On 7 September 2012, a series of earthquakes occurred in Yiliang County, Zhaotong, Yunnan. The two main shocks occurred at 11:19 and 12:16 China Standard Time (03:19 and 04:16 UTC). The earthquakes left 81 people dead and 821 injured. According to the officials, at least 100,000 people were evacuated and more than 20,000 houses were damaged.

==Earthquakes==
There were two shocks with magnitudes exceeding 5, and they constituted an earthquake doublet.

| Date | Time (UTC) | Magnitude | Latitude | Longitude | Depth |
|---|---|---|---|---|---|
| September 7, 2012 | 03:19 | M_{w} 5.6 | 27.532°N | 103.960°E | 15.1 km |
| September 7, 2012 | 04:16 | M_{w} 5.3 | 27.582°N | 103.990°E | 9.8 km |

The two largest tremors were reported to be the major events in a sequence that included over 60 aftershocks. In addition to Yunnan and Guizhou, the shaking could be felt in Sichuan and Chongqing.

==Effects==
The earthquakes caused landslides that blocked roads in the area of the hardest hit region, the town of Luozehe (洛泽河) in Yunnan Province, as well as cutting off utilities and communications. The affected areas are densely populated and mountainous.
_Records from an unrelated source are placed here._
(** the status of a PipelineRun.  Nothing is reported before a Succeeded
    condition is True or False; then the status is "succeeded" exactly when that
    condition is True, "timeout" exactly when it is False and the reason, a task's
    outcome or a skipped task's reason says that a budget ran out, and "failed"
    otherwise. *)
Theorem applyPipelineRunStatus_correct pl rd sink un :
  let conds := succeeded_conditions (slice_at un ["status"; "conditions"]) in
  match applyPipelineRunStatus pl rd sink un with
  | None => forall cm, cm ∈ conds -> string_field "status" cm ∉ ["True"; "False"]
  | Some (r, evs) =>
    exists cm, cm ∈ conds /\ prr_Reason r = string_field "reason" cm /\
      prr_Message r = string_field "message" cm /\
      (prr_Tasks r, evs) = collectTaskOutcomesWithSink pl rd sink /\
      prr_Results r = extractPipelineResults un /\
      ((prr_Status r = "succeeded" /\ string_field "status" cm = "True") \/
       (string_field "status" cm = "False" /\
        let timed_out := string_field "reason" cm ∈ ["PipelineRunTimeout"; "TaskRunTimeout"] \/
          (exists n oc, prr_Tasks r !! n = Some oc /\ toc_Status oc = "timeout") \/
          (exists sm, VMap sm ∈ slice_at un ["status"; "skippedTasks"] /\
             string_field "reason" sm ∈ pipelineRunSkippedDueToTimeoutReasons) in
        (prr_Status r = "timeout" /\ timed_out) \/ (prr_Status r = "failed" /\ ~ timed_out)))
  end.
Proof.
  intros conds. unfold applyPipelineRunStatus. fold conds.
  destruct (List.find is_terminal conds) as [cm|] eqn:E.
  - apply List.find_some in E as [Hcm%list_elem_of_In Ht%bool_decide_eq_true_1].
    destruct (collectTaskOutcomesWithSink pl rd sink) as [tasks evs]. exists cm. simpl. split_and!; [done..|].
    apply elem_of_cons in Ht as [->|Ht%list_elem_of_singleton]; [by left|]. right. split; [done|]. rewrite Ht.
    unfold mapPipelineRunStatus. simpl. rewrite <-anyTaskTimedOut_spec, <-anySkippedDueToTimeout_spec.
    case_bool_decide as Hr; [left; split; [done|by left]|]. simpl.
    destruct (anyTaskTimedOut tasks), (anySkippedDueToTimeout un); simpl; [left; auto..|right].
    split; [done|]. by intros [?|[?|?]].
  - intros cm Hcm Hs. apply list_elem_of_In in Hcm. pose proof (List.find_none _ _ E cm Hcm) as Hn.
    unfold is_terminal in Hn. by apply bool_decide_eq_false_1 in Hn.
Qed.
End Rows.
(* ===== verification/ClusterWatch.v ===== *)
(** * internal/backend/cluster: watching a run

    watch.go's [watchLoop] and TaskRun tracker, sidecars_status.go and run.go's
    sidecar transitions, and [RunPipeline] from the namespace to the terminal
    status.  The API server is data: what each call answers, and for a watch the
    events it delivers until it closes. *)

From S2P Require Import Prelude GoStrings TektonTypes Run ClusterStatus.

(** ** sidecars_status.go *)
Record SidecarStatus := mkSidecarStatus {
  scs_Name : string;
  scs_Container : string;
  scs_Running : bool;
  scs_Terminated : bool;
  scs_ExitCode : Z;
}.

Definition exit_code (t : object) : Z :=
  match t !! "exitCode" with
  | Some (VInt z) => int32 z
  | Some (VFloat m e) => int32 (float_to_int m e)
  | _ => 0%Z
  end.

Definition sidecar_status (m : object) : SidecarStatus :=
  mkSidecarStatus (string_field "name" m) (string_field "container" m)
    (match m !! "running" with Some (VMap _) => true | _ => false end)
    (match m !! "terminated" with Some (VMap _) => true | _ => false end)
    (match m !! "terminated" with Some (VMap t) => exit_code t | _ => 0%Z end).

(** ** run.go: [emitSidecarTransitions] *)
Record sidecarSeenState := mksidecarSeenState {
  startedEmitted : bool;
  terminatedEmitted : bool;
}.

Definition sidecar_unseen : sidecarSeenState := mksidecarSeenState false false.

(** A call of the emitter; [sce_TaskRun] is the TaskRun it was made for. *)
Inductive sidecar_call :=
  | EmitSidecarStart (taskName sidecarName : string)
  | EmitSidecarEnd (taskName sidecarName : string) (exitCode : Z) (status message : string).

Record sidecar_emit := mksidecar_emit {
  sce_TaskRun : string;
  sce_call : sidecar_call;
}.

Abbreviation seen_map := (gmap string (gmap string sidecarSeenState)).

Section Sidecars.
Context {U : Unstructured}.

Definition parsePodSidecarStatuses (tr : object) : list SidecarStatus :=
  map sidecar_status (omap as_map (slice_at tr ["status"; "sidecars"])).

Definition seen_state (seen : seen_map) (trName name : string) : sidecarSeenState :=
  default sidecar_unseen (m ← seen !! trName; m !! name).

Definition set_seen (seen : seen_map) (trName name : string) (st : sidecarSeenState) : seen_map :=
  <[trName := <[name := st]> (default ∅ (seen !! trName))]> seen.

Definition sidecar_calls (taskName : string) (s : SidecarStatus) (st : sidecarSeenState) : list sidecar_call :=
  (if scs_Running s && negb (startedEmitted st) then [EmitSidecarStart taskName (scs_Name s)] else [])
  ++ (if scs_Terminated s && negb (terminatedEmitted st)
      then if (scs_ExitCode s =? 0)%Z
           then [EmitSidecarEnd taskName (scs_Name s) (scs_ExitCode s) "succeeded" ""]
           else [EmitSidecarEnd taskName (scs_Name s) (scs_ExitCode s) "failed" "exited non-zero"]
      else []).

Definition sidecar_seen (s : SidecarStatus) (st : sidecarSeenState) : sidecarSeenState :=
  mksidecarSeenState (startedEmitted st || scs_Running s) (terminatedEmitted st || scs_Terminated s).

Definition sidecar_step (taskName trName : string) (acc : seen_map * list sidecar_emit) (s : SidecarStatus)
    : seen_map * list sidecar_emit :=
  let st := seen_state acc.1 trName (scs_Name s) in
  (set_seen acc.1 trName (scs_Name s) (sidecar_seen s st),
   acc.2 ++ map (mksidecar_emit trName) (sidecar_calls taskName s st)).

(** [emitter]: the LogSink implements sidecarEventEmitter. *)
Definition emitSidecarTransitions (emitter : bool) (taskName trName : string) (tr : object) (seen : seen_map)
    : seen_map * list sidecar_emit :=
  if negb emitter then (seen, [])
  else foldl (sidecar_step taskName trName) (seen, []) (parsePodSidecarStatuses tr).

(** ** watch.go: [taskRunLogTracker] *)
Record tracker := mktracker {
  tk_streamed : gset string;
  tk_taskRunsSeen : gset string;
  tk_sidecarSeen : seen_map;
  tk_emitted : list sidecar_emit;
  tk_attached : list (string * string);   (* the pods streamed, with their task *)
}.

Definition newTaskRunLogTracker : tracker := mktracker ∅ ∅ ∅ [] [].

Definition observe (emitter : bool) (t : tracker) (un : object) : tracker :=
  let taskName := task_label un in
  let trName := GetName un in
  let '(seen, calls) := emitSidecarTransitions emitter taskName trName un (tk_sidecarSeen t) in
  let podName := string_at un ["status"; "podName"] in
  let skip := String.eqb podName "" || bool_decide (podName ∈ tk_streamed t) in
  mktracker (if skip then tk_streamed t else {[podName]} ∪ tk_streamed t)
    ({[trName]} ∪ tk_taskRunsSeen t) seen (tk_emitted t ++ calls)
    (if skip then tk_attached t else tk_attached t ++ [(podName, taskName)]).

(** [sweep]: one List; an error leaves the tracker alone. *)
Definition sweep (emitter : bool) (t : tracker) (list : option (list object)) : tracker :=
  match list with None => t | Some l => foldl (observe emitter) t l end.
End Sidecars.
Lemma inlineTaskSpec_lookup tasks (ptm refm : object) tk :
  ptm !! "taskRef" = Some (VMap refm) -> tasks !! string_field "name" refm = Some tk ->
  let out := inlineTaskSpec tasks ptm in
  let tsm := taskSpecToMap (task_Spec tk) in
  out !! "taskRef" = None /\ out !! "taskSpec" = Some (VMap (delete "timeout" tsm)) /\
  out !! "timeout" = (match ptm !! "timeout" with Some v => Some v | None => tsm !! "timeout" end) /\
  forall k, k ∉ ["taskRef"; "taskSpec"; "timeout"] -> out !! k = ptm !! k.
Proof.
  intros Hr Htk. unfold inlineTaskSpec. rewrite Hr, Htk. cbv zeta.
  set (tsm := taskSpecToMap (task_Spec tk)). destruct (tsm !! "timeout") as [to|] eqn:Hto.
  - rewrite lookup_delete_eq, (lookup_delete_ne _ "taskRef" "taskSpec"), (lookup_delete_ne _ "taskRef" "timeout"),
      lookup_insert_eq, lookup_insert_ne by done.
    split_and!; [done|done| |].
    + destruct (ptm !! "timeout") eqn:E; [done|by rewrite lookup_insert_eq].
    + intros k Hk. rewrite !not_elem_of_cons in Hk. destruct Hk as (? & ? & ? & _).
      rewrite lookup_delete_ne, lookup_insert_ne by done. destruct (ptm !! "timeout"); [done|by rewrite lookup_insert_ne].
  - rewrite lookup_delete_eq, (lookup_delete_ne _ "taskRef" "taskSpec"), (lookup_delete_ne _ "taskRef" "timeout"),
      lookup_insert_eq, lookup_insert_ne by done.
    rewrite (delete_id tsm) by done. split_and!; [done|done|by destruct (ptm !! "timeout")|].
    intros k Hk. rewrite !not_elem_of_cons in Hk. destruct Hk as (? & ? & ? & _).
    by rewrite lookup_delete_ne, lookup_insert_ne by done.
Qed.

Lemma PipelineTask_ref pt ptm r :
  PipelineTask_value pt = Some (VMap ptm) -> pt_TaskRef pt = Some r ->
  exists refm, ptm !! "taskRef" = Some (VMap refm) /\ string_field "name" refm = tr_Name r.
Proof.
  intros Hpt Hr. destruct (PipelineTask_fields pt ptm Hpt) as (Href & _). rewrite Hr in Href. simpl in Href.
  destruct (TaskRef_value r) as [rv|] eqn:E.
  - destruct (obj_map _ _ E) as [refm ->]. exists refm. split; [done|]. by apply TaskRef_name.
  - exfalso. unfold PipelineTask_value in Hpt. apply obj_Some in Hpt as (ls & Hls & _).
    rewrite Hr in Hls. unfold o_opt at 1 in Hls. rewrite E in Hls.
    destruct ls as [|? [|? [|? ls]]]; discriminate Hls.
Qed.

Lemma inline_value_inlined tasks pt r tk v tsv :
  PipelineTask_value pt = Some v -> pt_TaskRef pt = Some r -> tasks !! tr_Name r = Some tk ->
  TaskSpec_value (task_Spec tk) = Some tsv -> inlined tk pt (inline_value tasks v).
Proof.
  intros Hpt Hr Htk Hts. destruct (obj_map _ _ Hpt) as [ptm ->]. destruct (obj_map _ _ Hts) as [tsm0 ->].
  destruct (PipelineTask_ref pt ptm r Hpt Hr) as (refm & Hrefm & Hname). rewrite <-Hname in Htk.
  destruct (inlineTaskSpec_lookup tasks ptm refm tk Hrefm Htk) as (H1 & H2 & H3 & H4).
  destruct (taskSpecToMap_fields (task_Spec tk) tsm0 Hts) as (Htt & Htsteps & Hrest).
  destruct (PipelineTask_fields pt ptm Hpt) as (_ & _ & Hto).
  exists ptm, tsm0, (inlineTaskSpec tasks ptm), (delete "timeout" (taskSpecToMap (task_Spec tk))).
  split_and!; [done|done|done|done|done|by rewrite lookup_delete_eq| | |done|].
  - by rewrite lookup_delete_ne by done.
  - rewrite H3, Hto, Htt. unfold if_set at 1. by destruct (String.eqb (pt_Timeout pt) "").
  - intros k Hk. rewrite !not_elem_of_cons in Hk. destruct Hk as (? & ? & _). rewrite lookup_delete_ne by done. by apply Hrest.
Qed.

(** The other tasks are submitted as encoded. *)
Lemma inline_value_other tasks pt v :
  PipelineTask_value pt = Some v -> (forall r, pt_TaskRef pt = Some r -> tasks !! tr_Name r = None) ->
  inline_value tasks v = v.
Proof.
  intros Hpt Hnone. destruct (obj_map _ _ Hpt) as [ptm ->]. unfold inline_value, inlineTaskSpec.
  destruct (PipelineTask_fields pt ptm Hpt) as (Href & _). destruct (pt_TaskRef pt) as [r|] eqn:Hr.
  - destruct (PipelineTask_ref pt ptm r Hpt Hr) as (refm & Hrefm & Hname). rewrite Hrefm, Hname.
    by rewrite (Hnone r eq_refl).
  - by rewrite Href.
Qed.

(** One entry of [pipelineSpec.tasks] or [finally]. *)
Definition submitted_task (tasks : gmap string Task) (pt : PipelineTask) (v : value) : Prop :=
  match tk ← (r ← pt_TaskRef pt; tasks !! tr_Name r); Some tk with
  | Some tk => inlined tk pt v
  | None => PipelineTask_value pt = Some v
  end.

Lemma submitted_all tasks pts vs :
  (forall n tk, tasks !! n = Some tk -> is_Some (TaskSpec_value (task_Spec tk))) ->
  mapM PipelineTask_value pts = Some vs -> Forall2 (submitted_task tasks) pts (map (inline_value tasks) vs).
Proof.
  intros Henc Hm%mapM_Some. induction Hm as [|pt v pts vs Hv _ IH]; simpl; [constructor|]. constructor; [|exact IH].
  unfold submitted_task. destruct (pt_TaskRef pt) as [r|] eqn:Hr; simpl.
  - destruct (tasks !! tr_Name r) as [tk|] eqn:Htk; simpl.
    + destruct (Henc _ _ Htk) as [tsv Hts]. by eapply inline_value_inlined.
    + rewrite (inline_value_other tasks pt v Hv); [done|]. intros r' Hr'. congruence.
  - rewrite (inline_value_other tasks pt v Hv); [done|]. intros r' Hr'. congruence.
Qed.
Eighty-one people were killed, more than 800 people were injured, and more than 6,600 houses were flattened, while many thousands more were damaged. In neighbouring Guizhou Province, collapsed houses were reported in Weining County, and houses were damaged in Hezhang County. At least 30,265 households were left without power; 28,158 were restored by midday on 9 September 2012. Telecommunication in the affected area was restored roughly to the state before the earthquake by midday on 9 September 2012. Direct economic losses were estimated at 3.5 billion yuan (US$552 million).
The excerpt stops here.